White Lake is a hamlet (and census-designated place) in the town of Bethel, Sullivan County, New York, United States, on the southeastern shore of a lake of the same name. It was the closest community to the Woodstock Music and Art Fair in 1969.

The community has a post office. Its population in 2000 was reported at 665 and it is the largest community in the town of Bethel. The Bethel Town Hall is also located in the community.

The lake is reported to be the deepest lake (80 ft) in Sullivan County. Residents in the 19th century claimed that the biggest brook trout in the world (8 pounds, 14 ounces) was caught in the lake in 1843.

According to local lore, its Native American name was Kauneonga—meaning lake with two wings (the lake has a figure 8 layout resembling wings). The White Lake name is said to have come from the white sand beaches on its shores and white bottom. The northern portion of White Lake, formerly known as North White Lake, is now called Kauneonga Lake.

==History==
A saw mill and grist mill were established at the outlet of the lake circa 1804. In 1811, a hotel was established in the community, starting a long history of it becoming a resort.

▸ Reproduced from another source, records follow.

(** X11: With fuel for the rays, [update_sensors] returns readings in which each
    of the four directions is read from its own neighbour cell: off the map
    gives the obstacle flag and distance 0, an obstacle the flag and distance
    1, a cliff neither flag nor distance, any other cell the ray's distance,
    which is the sensor range or at least 2.  A cliff is reported exactly when
    one of the four neighbours is on the map and is a cliff, and the bumper
    never. *)
Theorem update_sensors_readings (self : RobotVacuum) (environment : ndarray Z)
        (fuel : nat) :
  sensor_range self < INR fuel ->
  let x := fst (to_grid (position self)) in
  let y := snd (to_grid (position self)) in
  exists sd,
    update_sensors (S fuel) self environment
    = Returns (sd, set_sensor_data self sd) /\
    bumper_triggered sd = false /\
    (cliff_detected sd = true <->
     exists d off, In (d, off) directions /\ cliff_at environment x y off = true) /\
    (forall d dx dy, In (d, (dx, dy)) directions ->
                     reading fuel self environment x y d dx dy sd).
Proof.
  intros Hfuel x y.
  destruct (sense_spec fuel self environment x y Hfuel directions
              SensorData_default) as (sd & Hsd & Hb & Hc & _ & Hall).
  - cbn. repeat constructor; cbn; intuition discriminate.
  - intros d _. destruct d; split; reflexivity.
  - exists sd. split.
    + unfold update_sensors. subst x y. unfold to_grid in *. cbn [fst snd] in Hsd.
      now rewrite Hsd.
    + split; [exact Hb|]. split; [|exact Hall].
      rewrite Hc. cbn [cliff_detected SensorData_default orb].
      rewrite existsb_exists. split.
      * intros ([d off] & Hin & Hcl). exists d, off. tauto.
      * intros (d & off & Hin & Hcl). exists (d, off). tauto.
Qed.

Lemma update_sensors_readings_witness :
  exists sd,
    update_sensors 4 robot0 room10 = Returns (sd, set_sensor_data robot0 sd) /\
    bumper_triggered sd = false.
Proof.
  destruct (update_sensors_readings robot0 room10 3) as (sd & Hsd & Hb & _).
  - cbn. lra.
  - exists sd. split; assumption.
Defined.

End RobotExtra.

(** ** Path optimisation and wall following *)

Module OptimizerExtra.
Import Python Numpy PathPlanner CoverageOptimizer Examples.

The History of Sullivan County reports, "Physicians frequently send invalids to recover health from its life giving qualities. Instances of recovery almost incredible might be given: so that those who wish to combine rare scenery with healthiness of climate, a sojourn during the summer-months is desirable."

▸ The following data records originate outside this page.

(** X9.  On a scene with distinct long names, for two hierarchies that share no
    node, [transfer_animation_ignore_namespace] leaves each matched destination
    joint as the inner loop makes it from the source joint it is matched with
    (every keyed tracked channel of the source pasted on it), and leaves the
    source joints as they were. *)
Theorem ignore_namespace_transfers_matched `{Host} (w : world)
    (source_root target_root : string) (i_s i_t : nat) (n_s n_t : node) :
  let s := w_scene w in
  let run := transfer_animation_ignore_namespace source_root target_root w in
  NoDup (full <$> s) →
  cmds.resolve s source_root = Ok i_s → s !! i_s = Some n_s →
  cmds.resolve s target_root = Ok i_t → s !! i_t = Some n_t →
  apart s n_s n_t →
  ∀ imported_joint rig_joint,
    (imported_joint, rig_joint) ∈
      matched_pairs (namespace_dict (descendant_names s n_s ++ [source_root]))
                    (namespace_dict (descendant_names s n_t ++ [target_root])) →
    ∃ i r n nr,
      cmds.resolve s imported_joint = Ok i ∧ s !! i = Some n ∧
      cmds.resolve s rig_joint = Ok r ∧ s !! r = Some nr ∧
      w_scene run.2 !! i = Some n ∧
      w_scene run.2 !! r = Some (pair_node n nr) ∧
      ∀ a, curve_at (pair_node n nr) a =
           if decide (a ∈ tracked ∧ curve_at n a ≠ [])
           then paste_replace (curve_at n a) (curve_at nr a)
           else curve_at nr a.
Proof.
  intros s run Hwf Hrs His Hrt Hit Hapart ij rj Hpair. subst run.
  pose proof (node_named_ok _ _ _ _ Hrs His) as Hs.
  pose proof (node_named_ok _ _ _ _ Hrt Hit) as Ht.
  set (sps := matched_pairs
                (namespace_dict (descendant_names s n_s ++ [source_root]))
                (namespace_dict (descendant_names s n_t ++ [target_root]))) in *.
  destruct (Forall2_exists
    (λ (sp : string * string) (p : nat * nat),
       in_traversal s source_root n_s sp.1 p.1 ∧ in_traversal s target_root n_t sp.2 p.2) sps)
    as [ps Hps].
  { intros [x y] Hin. apply matched_pairs_elem in Hin as [Hx Hy].
    destruct (traversal_resolves s source_root i_s n_s x Hwf Hrs His Hx) as [i Hi].
    destruct (traversal_resolves s target_root i_t n_t y Hwf Hrt Hit Hy) as [r Hr].
    by exists (i, r). }
  assert (Hres : Forall2 (resolves s) sps ps).
  { eapply Forall2_impl; [exact Hps|]. intros sp p [(H1 & m & Hm & _) (H2 & m' & Hm' & _)].
    unfold resolves. split_and!; [done | done | by exists m | by exists m']. }
  assert (Hnd : NoDup ps.*2).
  { eapply (Forall2_NoDup_2 (in_traversal s target_root n_t)).
    - eapply Forall2_impl; [exact Hps|]. by intros sp p [_ ?].
    - intros a a' b. apply in_traversal_inj.
    - apply matched_pairs_NoDup. }
  destruct (pairs_loop_run sps ps w Hres) as (w1 & Hloop & Hscene).
  assert (Hrun : transfer_animation_ignore_namespace source_root target_root w
                 = (Ok tt, emit (Stdout "Animation successfully transferred to target rig!") w1)).
  { rewrite (ignore_namespace_run _ _ _ _ _ _ _ Hs Ht). fold s. fold sps.
    by rewrite (bind_ok _ _ _ _ _ Hloop). }
  rewrite Hrun. cbn [snd w_scene emit]. rewrite Hscene. fold s.
  (* no source is a destination *)
  assert (Hsrc : ∀ p, p ∈ ps → apply_pairs ps s !! p.1 = s !! p.1).
  { intros p Hp. apply apply_pairs_other. intros Hin.
    apply list_elem_of_fmap in Hin as (q & Heq & Hq).
    destruct (Forall2_elem_r _ _ _ _ Hps Hp) as (sp & _ & (_ & m & Hm & Hpre & _) & _).
    destruct (Forall2_elem_r _ _ _ _ Hps Hq) as (sq & _ & _ & (_ & m' & Hm' & Hpre' & _)).
    rewrite <- Heq in Hm'. assert (m' = m) as -> by congruence.
    apply (Hapart m); [by eapply list_elem_of_lookup_2 | done | done]. }
  destruct (Forall2_elem_l _ _ _ _ Hps Hpair) as ([i r] & Hp & (Hi & n & Hn & _) & (Hr & nr & Hnr & _)).
  cbn [fst snd] in *.
  exists i, r, n, nr. split_and!; try done.
  - pose proof (Hsrc (i, r) Hp) as Hkept. cbn [fst] in Hkept. by rewrite Hkept.
  - by apply (apply_pairs_target ps s i r n nr).
  - intros a. apply pair_node_curve.
Qed.

Lemma ignore_namespace_transfers_matched_witness :
  let w := sample_world in
  let run := transfer_animation_ignore_namespace (H := sample_host) "A:Root" "B:Root" w in
  let n_s := joint ["A:Root"] "a0" [] in
  let n_t := joint ["B:Root"] "b0" [] in
  NoDup (full <$> w_scene w) ∧
  w_scene w !! 0 = Some n_s ∧ w_scene w !! 3 = Some n_t ∧ apart (w_scene w) n_s n_t ∧
  chan run.2 5 "translateX" = two_keys ∧
  w_scene run.2 !! 2 = w_scene w !! 2.
Proof.
  intros w run n_s n_t.
  assert (Hwf : NoDup (full <$> w_scene w)).
  { apply (bool_decide_unpack _). by vm_compute. }
  assert (Hapart : apart (w_scene w) n_s n_t).
  { assert (Hdec : Forall (λ m, bool_decide (n_path n_s `prefix_of` n_path m)
                                && bool_decide (n_path n_t `prefix_of` n_path m) = false)
                     (w_scene w)) by (repeat constructor).
    intros m Hm H1 H2. rewrite Forall_forall in Hdec. specialize (Hdec m Hm).
    rewrite !bool_decide_eq_true_2 in Hdec by done. discriminate. }
  assert (Hpair : ("|A:Root|A:Spine|A:Hand", "|B:Root|B:Spine|B:Hand") ∈
            matched_pairs
              (namespace_dict (descendant_names (w_scene w) n_s ++ ["A:Root"]))
              (namespace_dict (descendant_names (w_scene w) n_t ++ ["B:Root"]))).
  { apply (bool_decide_unpack _). by vm_compute. }
  destruct (ignore_namespace_transfers_matched (H := sample_host) w "A:Root" "B:Root" 0 3
              n_s n_t Hwf eq_refl eq_refl eq_refl eq_refl Hapart _ _ Hpair)
    as (i & r & n & nr & Hi & Hn & Hr & Hnr & Hsrc & Hdst & _).
  vm_compute in Hi. injection Hi as <-. vm_compute in Hr. injection Hr as <-.
  split_and!; [done | done | done | done | | ].
  - subst run. unfold chan. rewrite Hdst. injection Hn as <-. injection Hnr as <-. reflexivity.
  - subst run. rewrite Hsrc. by rewrite Hn.
Defined.

(** ** One file of the batch *)

Lemma shape_skeleton s : shape (skeleton s) = shape s.
Proof. unfold shape, skeleton. rewrite <- list_fmap_compose. by apply list_fmap_ext. Qed.

Lemma skeleton_shape s s' : skeleton s' = skeleton s → shape s' = shape s.
Proof. intros Hs. by rewrite <- (shape_skeleton s'), Hs, shape_skeleton. Qed.

Lemma full_shape s : full <$> s = (λ x, render x.1.1) <$> shape s.
Proof. unfold shape. rewrite <- list_fmap_compose. by apply list_fmap_ext. Qed.

Lemma paths_shape s : n_path <$> s = (λ x, x.1.1) <$> shape s.
Proof. unfold shape. rewrite <- list_fmap_compose. by apply list_fmap_ext. Qed.

Lemma scene_ok_shape s s' : shape s' = shape s → scene_ok s → scene_ok s'.
Proof.
  intros Hs [Hnd Hok]. split.
  - by rewrite full_shape, Hs, <- full_shape.
  - change (Forall (path_ok ∘ n_path) s'). change (Forall (path_ok ∘ n_path) s) in Hok.
    apply Forall_fmap. apply Forall_fmap in Hok.
    by rewrite paths_shape, Hs, <- paths_shape.
Qed.

Lemma resolve_is_Some s x i : cmds.resolve s x = Ok i → is_Some (s !! i).
Proof.
  intros Hres. apply (matching_valid s x). rewrite (resolve_matching _ _ _ Hres). left.
Qed.

(** On a well-formed scene the names [ls] printed for nodes of the scene can
    be selected. *)
Lemma select_listed (ms : list node) w :
  scene_ok (w_scene w) → (∀ m, m ∈ ms → m ∈ w_scene w) →
  (cmds.select (cmds.short_name (w_scene w) <$> ms) w).1 = Ok tt.
Proof.
  intros Hok Hin. unfold cmds.select.
  assert (Hfor : for_ (cmds.short_name (w_scene w) <$> ms)
                   (λ x, bind (cmds.node_named x) (λ _, ret tt)) w = (Ok tt, w)).
  { induction ms as [|m ms IH]; [done|]. rewrite fmap_cons. cbn [for_].
    assert (Hm : m ∈ w_scene w) by (apply Hin; left).
    apply list_elem_of_lookup_1 in Hm as [i Hi].
    rewrite (bind_ok _ _ _ _ _ (bind_ok _ _ _ _ _
               (node_named_ok _ _ _ _ (short_name_resolves _ _ _ Hok Hi) Hi))).
    apply IH. intros m' Hm'. apply Hin. by right. }
  by rewrite (bind_ok _ _ _ _ _ Hfor).
Qed.

Lemma ls_dag_joints_listed x w :
  ∃ ms, cmds.ls_dag_joints x w = (Ok (cmds.short_name (w_scene w) <$> ms), w) ∧
        ∀ m, m ∈ ms → m ∈ w_scene w.
Proof.
  eexists. split; [reflexivity|]. intros m Hm.
  apply list_elem_of_bind in Hm as (r & Hm & Hr).
  apply elem_of_app in Hm as [Hm|Hm].
  - destruct (n_joint r); [|by apply elem_of_nil in Hm].
    apply list_elem_of_singleton in Hm as ->.
    rewrite matching_nodes_filter in Hr. by apply list_elem_of_filter in Hr as [_ ?].
  - by apply list_elem_of_filter in Hm as [_ ?].
Qed.

(** The export returns on a well-formed scene with the plug-in at hand. *)
Lemma export_returns `{Host} w rig_root folder name prefix suffix :
  scene_ok (w_scene w) → w_fbx_loaded w = true →
  ∃ w', export_fbx_animation rig_root folder name prefix suffix w = (Ok tt, w').
Proof.
  intros Hok Hl.
  pose proof (export_catches w rig_root folder name prefix suffix (or_introl Hl)) as Hex.
  destruct (export_fbx_animation rig_root folder name prefix suffix w) as [[[]|e] w'] eqn:Hrun.
  - by exists w'.
  - exfalso. simpl in Hex. enough (Raise e = Ok tt) by done. apply Hex.
    intros js Hjs. destruct (ls_dag_joints_listed rig_root w) as (ms & Hms & Hin).
    rewrite Hms in Hjs. injection Hjs as <-. by apply select_listed.
Qed.

(** The stages of one file on a well-formed scene: the import returns; when
    it returns no root the file is skipped; otherwise both transfers return,
    leaving the file system, the plug-in and the shape of the scene as they
    were, the export returns, and the cleanup ends the run. *)
Lemma process_file_stages `{Host} (w : world)
    (source_folder export_folder source_rig_root target_rig_root prefix suffix fbx_file : string)
    (nodes : list node) (i_s i_t : nat) :
  let fbx_file_path := PyStr.replace "\" "/" (os.path_join source_folder fbx_file) in
  let s1 := w_scene w ++ nodes in
  let w0 := emit (Stdout ("Processing: " +:+ fbx_file_path)) w in
  (∀ l, set_order l ≡ₚ l) →
  w_fbx_loaded w = true →
  mel.lookup_file (w_fs w) fbx_file_path = Some (Some nodes) →
  scene_ok s1 →
  cmds.resolve s1 source_rig_root = Ok i_s →
  cmds.resolve s1 target_rig_root = Ok i_t →
  ∃ ro w1, import_fbx_animation fbx_file_path w0 = (Ok ro, w1) ∧
    match ro with
    | None =>
        process_file source_folder export_folder source_rig_root target_rig_root
          prefix suffix fbx_file w
        = print ("Skipping " +:+ fbx_file +:+ ": No imported skeleton found.") w1
    | Some root =>
        ∃ w3 w4,
          w_fs w3 = w_fs w ∧ w_fbx_loaded w3 = true ∧ shape (w_scene w3) = shape s1 ∧
          export_fbx_animation target_rig_root export_folder (PyStr.splitext fbx_file).1
            (Some prefix) (Some suffix) w3 = (Ok tt, w4) ∧
          process_file source_folder export_folder source_rig_root target_rig_root
            prefix suffix fbx_file w
          = delete_imported_skeleton w4
    end.
Proof.
  intros path s1 w0 Hperm Hl Hfile Hok Hsrc Htgt.
  destruct (import_run w0 path nodes Hperm Hl Hfile Hok)
    as (ro & w1 & Himport & Hs1 & [Hfs1 Hl1] & Hro).
  exists ro, w1. split; [done|].
  unfold process_file. fold path. cbv zeta. rewrite bind_print. fold w0.
  rewrite (bind_ok _ _ _ _ _ Himport).
  destruct ro as [root|]; [|done].
  destruct Hro as (Hne & _ & i & n & Hres & Hi & _).
  assert (Ht : truthy (Some root) = true) by (simpl; by rewrite bool_decide_eq_false_2).
  rewrite Ht. change (default "" (Some root)) with root.
  cbn [w_scene emit w0] in Hs1, Hres, Hi. fold s1 in Hs1, Hres, Hi.
  (* imported skeleton to source rig *)
  destruct (resolve_is_Some _ _ _ Hsrc) as [n_s His].
  destruct (resolve_is_Some _ _ _ Htgt) as [n_t Hit].
  rewrite <- Hs1 in Hres, Hi, Hsrc, His, Htgt, Hit, Hok.
  destruct (transfer_animation_rig_frame w1 root source_rig_root i i_s n n_s
              (proj1 Hok) Hres Hi Hsrc His) as (w2 & Hrun2 & _).
  destruct (keys_only_transfer_animation _ _ _ _ _ Hrun2) as (Hsk2 & Hfs2 & _ & _ & Hl2 & _).
  apply skeleton_shape in Hsk2.
  rewrite (bind_ok _ _ _ _ _ Hrun2).
  (* source rig to target rig *)
  rewrite <- (resolve_shape _ _ source_rig_root Hsk2) in Hsrc.
  rewrite <- (resolve_shape _ _ target_rig_root Hsk2) in Htgt.
  apply (scene_ok_shape _ _ Hsk2) in Hok.
  destruct (resolve_is_Some _ _ _ Hsrc) as [n_s2 His2].
  destruct (resolve_is_Some _ _ _ Htgt) as [n_t2 Hit2].
  destruct (ignore_namespace_rig_frame w2 source_rig_root target_rig_root i_s i_t n_s2 n_t2
              (proj1 Hok) Hsrc His2 Htgt Hit2) as (w3 & Hrun3 & _).
  destruct (keys_only_ignore_namespace _ _ _ _ _ Hrun3) as (Hsk3 & Hfs3 & _ & _ & Hl3 & _).
  apply skeleton_shape in Hsk3.
  rewrite (bind_ok _ _ _ _ _ Hrun3).
  (* export *)
  apply (scene_ok_shape _ _ Hsk3) in Hok.
  destruct (export_returns w3 target_rig_root export_folder (PyStr.splitext fbx_file).1
              (Some prefix) (Some suffix) Hok) as (w4 & Hrun4); [congruence|].
  rewrite (bind_ok _ _ _ _ _ Hrun4).
  unfold w0 in Hfs1. cbn [w_fs emit] in Hfs1.
  exists w3, w4. split_and!; [congruence | congruence | congruence | done | done].
Qed.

Writer Alfred B. Street extolled its virtues in his poem "White Lake", which includes these lines:

Hark! like an organ's tones, the woods
To the light wind murmurs wake;
The voice of the vast solitudes
Is speaking to the lake

The New York Times in 1903 wrote, "The railroad station for White Lake is either Liberty or Monticello. A picturesque drive over the Shawangunk Mountains brings one to this beautiful lake. The hotels which are on both sides are among the best in Sullivan County. At this place all aquatic sports may be indulged in."

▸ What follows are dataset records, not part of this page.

(* ConfigureProtection up to, and not including, the loop over the modules:
   the values of red_payload_type and ulpfec_payload_type reached there. *)
Definition ConfigureProtection_locals st : ProtectionLocals :=
  let l := {| red_payload_type := rtp_ulpfec_red_payload_type (config_ st);
              ulpfec_payload_type :=
                rtp_ulpfec_ulpfec_payload_type (config_ st);
              protection_log := [] |} in
  let l := disable_ulpfec_experiment l in
  let l := flexfec_takes_priority (flexfec_enabled st) l in
  let l :=
    nack_without_picture_id (nack_enabled st)
      (encoder_settings_payload_name (config_ st)) l in
  verify_payload_types l.

Definition ConfigureProtection st : VideoSendStreamImpl F :=
  let l := ConfigureProtection_locals st in
  let st := set_log_ (log_ st ++ protection_log l) st in
  let st :=
    set_rtp_rtcp_modules_
      (map (fun rtp_rtcp =>
              SetUlpfecConfig (red_payload_type l) (ulpfec_payload_type l)
                (SetStorePacketsStatus true kMinSendSidePacketHistorySize
                   rtp_rtcp))
           (rtp_rtcp_modules_ st)) st in
  set_fec_controller_
    (SetProtectionMethod (flexfec_enabled st || IsUlpfecEnabled l)
       (nack_enabled st) (fec_controller_ st)) st.

(* The constructor, as far as the members above are concerned: the member
   initialisers, ConfigureProtection, and the loop that sets the maximum RTP
   packet size.  ConfigureSsrcs, the registration of header extensions and
   the pacing set-up touch none of these members and are left out; the
   first log line carries config_->ToString(), of which the constant prefix
   is kept.  calls_ starts empty and holds the calls made after
   construction: the constructor's own calls on the encoder,
   SetStartBitrate(GetStartBitrate(this)) and SetSink, are not recorded. *)
Definition VideoSendStreamImpl_new (config : Config)
    (initial_encoder_max_bitrate : Z) (fec_controller : F)
    (send_frame_rate : Z) : VideoSendStreamImpl F :=
  let '(flexfec_sender, flexfec_log) := MaybeCreateFlexfecSender config in
  let st :=
    {| send_side_bwe_with_overhead_ :=
         field_trial_IsEnabled "WebRTC-SendSideBwe-WithOverhead";
       config_ := config;
       fec_controller_ := fec_controller;
       check_encoder_activity_task_ := None;
       flexfec_sender_ := flexfec_sender;
       max_padding_bitrate_ := 0;
       encoder_min_bitrate_bps_ := 0;
       encoder_max_bitrate_bps_ := to_uint32 initial_encoder_max_bitrate;
       encoder_target_rate_bps_ := 0;
       rtp_rtcp_modules_ := CreateRtpRtcpModules config flexfec_sender;
       payload_router_ := {| PayloadRouter.active_ := false |};
       overhead_bytes_per_packet_ := 0;
       transport_overhead_bytes_per_packet_ := 0;
       feedback_packet_seq_num_set_ := ∅;
       loss_mask_vector_ := [];
       stats_send_frame_rate_ := send_frame_rate;
       calls_ := [];
       log_ := flexfec_log |} in
  let st := RTC_LOG LS_INFO "VideoSendStreamInternal: " st in
  let st := ConfigureProtection st in
  set_rtp_rtcp_modules_
    (map (SetMaxRtpPacketSize (rtp_max_packet_size config))
         (rtp_rtcp_modules_ st)) st.

Definition AddObserver st : Call :=
  BitrateAllocator_AddObserver
    (encoder_min_bitrate_bps_ st) (encoder_max_bitrate_bps_ st)
    (max_padding_bitrate_ st) (negb (suspend_below_min_bitrate (config_ st)))
    (track_id (config_ st)).

Definition StartupVideoSendStream st : VideoSendStreamImpl F :=
  let st := call (AddObserver st) st in
  (* Start monitoring encoder activity. *)
  let st :=
    set_check_encoder_activity_task_ (Some CheckEncoderActivityTask_new) st in
  let st :=
    call (TaskQueue_PostDelayedTask_CheckEncoderActivity kEncoderTimeOutMs)
      st in
  call VideoStreamEncoder_SendKeyFrame st.

Definition Start st : VideoSendStreamImpl F :=
  let st := RTC_LOG LS_INFO "VideoSendStream::Start" st in
  if PayloadRouter.IsActive (payload_router_ st) then st
  else
    let st :=
      set_payload_router_
        (PayloadRouter.SetActive true (payload_router_ st)) st in
    StartupVideoSendStream st.

(* check_encoder_activity_task_->Stop() dereferences the pointer: None when
   there is no task.  The stopped task (CheckEncoderActivityTask_Stop task)
   stays with the queue, where its next Run() takes the early exit; the
   stream forgets it. *)
Definition StopVideoSendStream st : option (VideoSendStreamImpl F) :=
  let st := call BitrateAllocator_RemoveObserver st in
  task ← check_encoder_activity_task_ st;
  let st := set_check_encoder_activity_task_ None st in
  let st := call (VideoStreamEncoder_OnBitrateUpdated 0 0 0) st in
  Some (call (SendStatisticsProxy_OnSetEncoderTargetRate 0) st).

Definition Stop st : option (VideoSendStreamImpl F) :=
  let st := RTC_LOG LS_INFO "VideoSendStream::Stop" st in
  if negb (PayloadRouter.IsActive (payload_router_ st)) then Some st
  else
    let st :=
      set_payload_router_
        (PayloadRouter.SetActive false (payload_router_ st)) st in
    StopVideoSendStream st.

Definition SignalEncoderTimedOut st : VideoSendStreamImpl F :=
  if decide (encoder_target_rate_bps_ st > 0) then
    let st := RTC_LOG LS_INFO "SignalEncoderTimedOut, Encoder timed out." st in
    call BitrateAllocator_RemoveObserver st
  else st.

Definition SignalEncoderActive st : VideoSendStreamImpl F :=
  let st := RTC_LOG LS_INFO "SignalEncoderActive, Encoder is active." st in
  call (AddObserver st) st.

(* The part of OnEncodedImage that concerns the watchdog. *)
Definition OnEncodedImage_activity st : VideoSendStreamImpl F :=
  match check_encoder_activity_task_ st with
  | Some task =>
      set_check_encoder_activity_task_ (Some (UpdateEncoderActivity task)) st
  | None => st
  end.

(* The queue runs the task the stream currently points at. *)
Definition send_signal st (s : Signal) : VideoSendStreamImpl F :=
  match s with
  | EncoderTimedOut => SignalEncoderTimedOut st
  | EncoderActive => SignalEncoderActive st
  end.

In the late 19th century, large grand hotels, including the White Lake Mansion House, were built on the shores. In the early 20th century, grand hotels gave way to bungalow style motels as it became a popular Borscht Belt destination, with more than 24 hotels and camps catering to Jews. Among these hotels was the Fur Workers' Resort (later White Lake Lodge, then Camp Hi-Li) which was initially aimed at furriers. The furriers gave it up after discovering that summer was the busiest season for them.

In the 1960s with the Borscht Belt declining various people made attempts to revitalize the area including an attempt by the Monticello Raceway to have harness racing on the frozen lake in the winter.

===Woodstock===
In 1969, Elliot Tiber, whose parents owned the dilapidated El Monaco Motel on Route 17B, received a permit from the town of Bethel to stage a music festival on the motel grounds. When in July 1969 Wallkill refused to issue a permit for the Woodstock Festival, Tiber suggested they use his permit for the concert at the motel. Since the space was too small, the producers then staged the festival on the farm of Max Yasgur, approximately three miles northwest of White Lake.